3. Professional spa treatments before selling

Some sellers spend $200 to $400 on a professional cleaning and refurbishment before listing. In most cases, this doesn't increase the sale price by the same amount. A bag in "very good" condition after a spa treatment was probably already in "very good" condition. The buyer can't tell the difference between naturally well-maintained and professionally refreshed.

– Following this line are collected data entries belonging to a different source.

(** ** The MCU grid *)

Lemma blocks_cover x m :
  0 < m → 1 <= x → 1 <= (x + m - 1) / m ∧ x <= (x + m - 1) / m * m < x + m.
Proof. intros Hm Hx. pose proof (Z.div_mod (x + m - 1) m). pose proof (Z.mod_pos_bound (x + m - 1) m). nia. Qed.

(** One dimension of the grid keeps within 16 bits up to 65520 pixels. *)
Lemma grid_dim x m :
  m = 8 ∨ m = 16 → 1 <= x <= 65520 →
  let n := u16 ((x + m - 1) / m) in u16 (n * m) = n * m ∧ 1 <= n ∧ x <= n * m < x + m.
Proof.
  intros Hm Hx. pose proof (blocks_cover x m ltac:(lia) ltac:(lia)) as [Hn Hc].
  set (q := (x + m - 1) / m) in *. cbv zeta.
  rewrite (u16_id q) by (unfold is_u16; destruct Hm as [-> | ->]; lia).
  split; [|done]. apply u16_id. unfold is_u16. destruct Hm as [-> | ->]; lia.
Qed.

Definition covers (g : geometry) : Prop :=
  c_width g = mcu_num_x g * mcu_width g ∧ c_height g = mcu_num_y g * mcu_height g
  ∧ width g <= c_width g < width g + mcu_width g
  ∧ height g <= c_height g < height g + mcu_height g.

Lemma mcu_grid_covers w h r m :
  sample_ratio m = Some r → 1 <= w <= 65520 → 1 <= h <= 65520 → covers (mcu_grid w h r).
Proof.
  unfold sample_ratio, covers, mcu_grid. intros R Hw Hh.
  destruct (m =? JPEG_FW_YUV420); [|destruct (m =? JPEG_FW_YUV422); [|done]]; injection R as <-; simpl;
    change (8 * Z.max 2 (Z.max 1 (Z.max 1 0))) with 16; change (8 * Z.max 1 (Z.max 1 (Z.max 1 0))) with 8.
  - destruct (grid_dim w 16) as (-> & ? & ?); [lia|lia|]. destruct (grid_dim h 16) as (-> & ? & ?); [lia|lia|]. lia.
  - destruct (grid_dim w 16) as (-> & ? & ?); [lia|lia|]. destruct (grid_dim h 8) as (-> & ? & ?); [lia|lia|]. lia.
Qed.

(** [JpegEnc_InitParam] accepts a 4:2:0 or 4:2:2 image of up to 65520 pixels a side; the MCU grid it
    lays covers the image, with less than one MCU to spare in each direction, and the padded size is the
    grid's size: nothing wraps in its 16 bits. *)
Theorem InitParam_grid_covers (i : enc_input) (c : enc_codec) :
  compress_level c <= JPEG_QUALITY_MAX →
  yuv_mcu_info (yuv_0_info i) = JPEG_FW_YUV420 ∨ yuv_mcu_info (yuv_0_info i) = JPEG_FW_YUV422 →
  1 <= in_width i <= 65520 → 1 <= in_height i <= 65520 →
  ∃ c', JpegEnc_InitParam i c = (true, c') ∧ covers (geo c')
    ∧ width (geo c') = in_width i ∧ height (geo c') = in_height i.
Proof.
  intros Q M Hw Hh. unfold JpegEnc_InitParam.
  assert (Ew : u16 (in_width i) = in_width i) by (apply u16_id; unfold is_u16; lia).
  assert (Eh : u16 (in_height i) = in_height i) by (apply u16_id; unfold is_u16; lia).
  destruct (Z.gtb_spec (compress_level c) JPEG_QUALITY_MAX); [lia|].
  bdecide. simpl. rewrite Ew, Eh.
  destruct M as [M | M]; rewrite M; simpl; rewrite ?andb_false_r; simpl;
    (eexists; split; [reflexivity|]); simpl; (split; [|done]);
    first [by apply (mcu_grid_covers _ _ _ JPEG_FW_YUV420) | by apply (mcu_grid_covers _ _ _ JPEG_FW_YUV422)].
Qed.

Definition ex_yuv : YUV_FORMAT_T := Yuv 0x1000 0x2000 0 JPEG_FW_YUV420.
Definition ex_input : enc_input :=
  EncInput 640 481 0x100000 0x200000 0x80000 ex_yuv ex_yuv 4 0 (BufFlags true false true true) true true 0.
Definition zero_codec : enc_codec :=
  EncCodec (Geometry 0 0 0 0 0 0 0 0) (EncTables [] [] [] [] [] [] [])
    (Buffers (Yuv 0 0 0 0) (Yuv 0 0 0 0) false 0 0 0 0 (BufFlags false false false false))
    0 0 0 0 false false 0 0.

Lemma InitParam_grid_covers_witness :
  ∃ c', JpegEnc_InitParam ex_input zero_codec = (true, c') ∧ covers (geo c')
    ∧ width (geo c') = 640 ∧ height (geo c') = 481.
Proof. apply (InitParam_grid_covers ex_input zero_codec); [done|by left|done|done]. Defined.

(** ** The quantiser memory *)

(** The multiplier and shift that the half-word of coefficient [k] of table [t] holds. *)
Definition programmed (ws : writes) (t k : nat) : option (Z * Z) :=
  let addr := JPG_MEMO0_ADDR + 4 * (32 * Z.of_nat t + Z.of_nat k / 2) in
  w ← head (filter (λ w, w.1 = addr) ws);
  let half := Z.land (Z.shiftr w.2 (if Nat.even k then 0 else 16)) 0xffff in
  Some (Z.shiftr half 4, Z.land half 15 + 11).

Definition coefficient_ok (c : enc_codec) (ws : writes) (t k : nat) : bool :=
  match jpeg_fw_ASIC_DCT_Matrix !! k, programmed ws t k with
  | Some index, Some (new, shift) =>
      match cell (quant_tbl (etab c)) t (Z.to_nat index) with
      | Some q => reciprocal_ok q new shift
      | None => false
      end
  | _, _ => false
  end.

Definition qtable_ok (level : Z) : bool :=
  match JpegEnc_QTableCfg (EncCodec (geo zero_codec) (etab zero_codec) (ebuf zero_codec) 0 level 0 0 false false 0 0)
          (λ _, 0) with
  | Some (c, ws) =>
      forallb (λ t, forallb (coefficient_ok c ws t) (seq 0 64)) (seq 0 2)
  | None => false
  end.

Example qtables_ok : Forall (λ level, qtable_ok level = true) [0; 1; 2; 3; 4].
Proof. rewrite !list.Forall_cons. split_and!; [vm_compute; reflexivity..|apply Forall_nil_2]. Qed.

Lemma qtable_level level :
  0 <= level <= 4 → qtable_ok level = true.
Proof.
  intros H. pose proof (proj1 (list.Forall_forall _ _) qtables_ok level) as F. apply F.
  assert (level = 0 ∨ level = 1 ∨ level = 2 ∨ level = 3 ∨ level = 4) as [-> | [-> | [-> | [-> | ->]]]] by lia;
    apply list_elem_of_In; simpl; tauto.
Qed.

(** What [JpegEnc_QTableCfg] writes and stores depends on the codec's level only. *)
Lemma QTableCfg_level c glb c0 glb0 c1 ws :
  compress_level c = compress_level c0 → JpegEnc_QTableCfg c0 glb0 = Some (c1, ws) →
  ∃ c' q, JpegEnc_QTableCfg c glb = Some (c', open_jpg_iram (glb 0%nat) ++ q ++ close_jpg_iram (glb 1%nat))
    ∧ ws = open_jpg_iram (glb0 0%nat) ++ q ++ close_jpg_iram (glb0 1%nat)
    ∧ quant_tbl (etab c') = quant_tbl (etab c1).
Proof.
  intros L H. unfold JpegEnc_QTableCfg in *. rewrite L. binv H.
  repeat (match goal with E : ?o = Some _ |- context [?o ≫= _] => rewrite E end; cbn [mbind option_bind]).
  simplify_eq.
  eexists _, (x5 ++ x6). rewrite <- !(app_assoc x5). split_and!; reflexivity.
Qed.

Lemma programmed_iram g0 g1 h0 h1 q t k :
  programmed (open_jpg_iram g0 ++ q ++ close_jpg_iram g1) t k
  = programmed (open_jpg_iram h0 ++ q ++ close_jpg_iram h1) t k.
Proof.
  unfold programmed, open_jpg_iram, close_jpg_iram.
  assert (N : JPG_MEMO0_ADDR + 4 * (32 * Z.of_nat t + Z.of_nat k / 2) ≠ GLB_CTRL)
    by (unfold JPG_MEMO0_ADDR, GLB_CTRL, JPG_GLB_REG_BASE; pose proof (Z.div_pos (Z.of_nat k) 2); lia).
  cbn [app]. rewrite !filter_cons_False by (simpl; congruence).
  rewrite !list_basics.list.filter_app, !filter_cons_False by (simpl; congruence). done.
Qed.

(** At every quality level [JpegEnc_QTableCfg] programs the quantiser memory so that each
    coefficient of both tables, in the order the hardware takes them, gets the 12-bit reciprocal and
    the shift of the very quantiser that the codec will write into the DQT segments. *)
Theorem QTableCfg_programs_reciprocals (c : enc_codec) (glb : nat → Z) :
  0 <= compress_level c <= 4 →
  ∃ c' ws, JpegEnc_QTableCfg c glb = Some (c', ws)
    ∧ ∀ t k, (t < 2)%nat → (k < 64)%nat → coefficient_ok c' ws t k = true.
Proof.
  intros L. pose proof (qtable_level _ L) as Q. unfold qtable_ok in Q. case_match eqn:E; [|done].
  destruct p as [c1 ws]. edestruct (QTableCfg_level c glb) as (c' & q & Hc & Hw & Ht); [|exact E|]; [done|].
  eexists c', _. split; [exact Hc|]. intros t k Hlt Hk.
  rewrite forallb_forall in Q. specialize (Q t). rewrite in_seq, forallb_forall in Q.
  specialize (Q ltac:(lia) k). rewrite in_seq in Q. specialize (Q ltac:(lia)).
  unfold coefficient_ok in *. rewrite Ht. by erewrite programmed_iram, <- Hw.
Qed.
(* ===== verification/JpegParse.v ===== *)
(** * Header parser of the JPEG decoder (libcamera/jpeg/jpeg_fw_8830/src/jpegdec_parse.c)

    The marker loop and the segment handlers, over the byte stream of JpegBits and
    the fields of [JPEG_CODEC_T] and [JPEG_DEC_INPUT_PARA_T] they set, the memory
    pool of jpegdec_malloc.c and the entry [JPEG_FWParseHead] of
    jpegdec_interface.c.  A handler is a [parser]: it succeeds with a value
    ([JPEG_SUCCESS]), fails ([JPEG_FAILED]) or leaves the defined behaviour of C
    ([Undef]: a write or read outside an array, a null table, a block outside the
    pool).  The reading loops run on the number of bytes left, which is shown to
    be enough. *)

From stdpp Require Import list numbers.
From S2P Require Import Prelude JpegTables JpegHuff JpegBits.

(** ** The state *)

Record jpeg_component_info := Comp {
  component_id : Z; component_index : Z; h_samp_factor : Z; v_samp_factor : Z;
  MCU_width : Z; MCU_height : Z }.

(** What a frame header sets: fields of the decoder's input parameters and of the codec. *)
Record frame := Frame {
  input_width : Z; input_height : Z; input_mcu_info : Z; progressive_mode : bool;
  num_components : Z; comp_info : list jpeg_component_info }.

Record scan := Scan {
  comps_in_scan : Z; comp_id_map : list Z; Ss : Z; Se : Z; Ah : Z; Al : Z; input_scan_number : Z }.

Record restart := Restart { restart_interval : Z; restart_to_go : Z; next_restart_num : Z }.

(** The tables; [None] is a null pointer. *)
Record tables := Tables {
  tbl_map : list TBL_MAP_T; quant_tbl : list (option bytes);
  dc_huff_tbl : list (option HUFF_TBL_T); ac_huff_tbl : list (option HUFF_TBL_T);
  using_default_huff_tab : bool; using_default_quant_tab : bool; g_huff_tbl_malloced : bool }.

(** The pool of jpegdec_malloc.c: the bytes handed out and its size. *)
Record pool := Pool { s_used_extra_mem : Z; s_extra_mem_size : Z }.

Record codec := Codec {
  frm : frame; scn : scan; rst : restart; tbl : tables; mem : pool;
  is_res_file : bool; quant_level : Z }.

(** ** The parser monad *)

Inductive res (A : Type) : Type :=
  | Ok (a : A) (s : stream) (c : codec)
  | Failed (s : stream) (c : codec)
  | Undef
  | OutOfFuel.
Arguments Ok {_} _ _ _.
Arguments Failed {_} _ _.
Arguments Undef {_}.
Arguments OutOfFuel {_}.

Definition parser (A : Type) : Type := stream → codec → res A.

#[export] Instance parser_ret : MRet parser := λ A a s c, Ok a s c.

Definition res_bind {A B} (f : A → parser B) (r : res A) : res B :=
  match r with
  | Ok a s c => f a s c
  | Failed s c => Failed s c
  | Undef => Undef
  | OutOfFuel => OutOfFuel
  end.

#[export] Instance parser_bind : MBind parser := λ A B f p s c, res_bind f (p s c).

Definition failed {A} : parser A := λ s c, Failed s c.
Definition undef {A} : parser A := λ s c, Undef.
Definition check (b : bool) : parser unit := if b then mret tt else failed.
Definition gets : parser codec := λ s c, Ok c s c.
Definition modify (f : codec → codec) : parser unit := λ s c, Ok tt s (f c).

Exception: if the bag has a specific issue (a stain, a scuff, a loose stitch), targeted repair is worth it. But a blanket spa treatment rarely pays for itself.

4. Where you bought it

A Chanel from the Paris flagship is not worth more on resale than the same Chanel from Nordstrom. Buyers don't pay a premium for the boutique story. They care about condition, configuration, and authenticity. The receipt helps prove authenticity regardless of where it's from.

5. Minor interior wear

Pen marks inside the lining. A small stain in the interior pocket. Light wear on the interior zipper. These things are normal and expected, especially on pre-owned bags. Buyers focus on the exterior, the hardware, and the structure. Unless the interior is genuinely damaged (torn lining, broken zipper, mold), minor interior wear doesn't meaningfully affect price.

The real takeaway

Most of the things that increase resale value are habits, not one-time fixes. Store well, rotate, protect from color transfer, keep the receipt. The women who get the best resale prices aren't doing anything complicated. They're just paying attention from day one.

And the first step is knowing what your bags are actually worth right now. Not what you paid, not what you hope. What the market says today.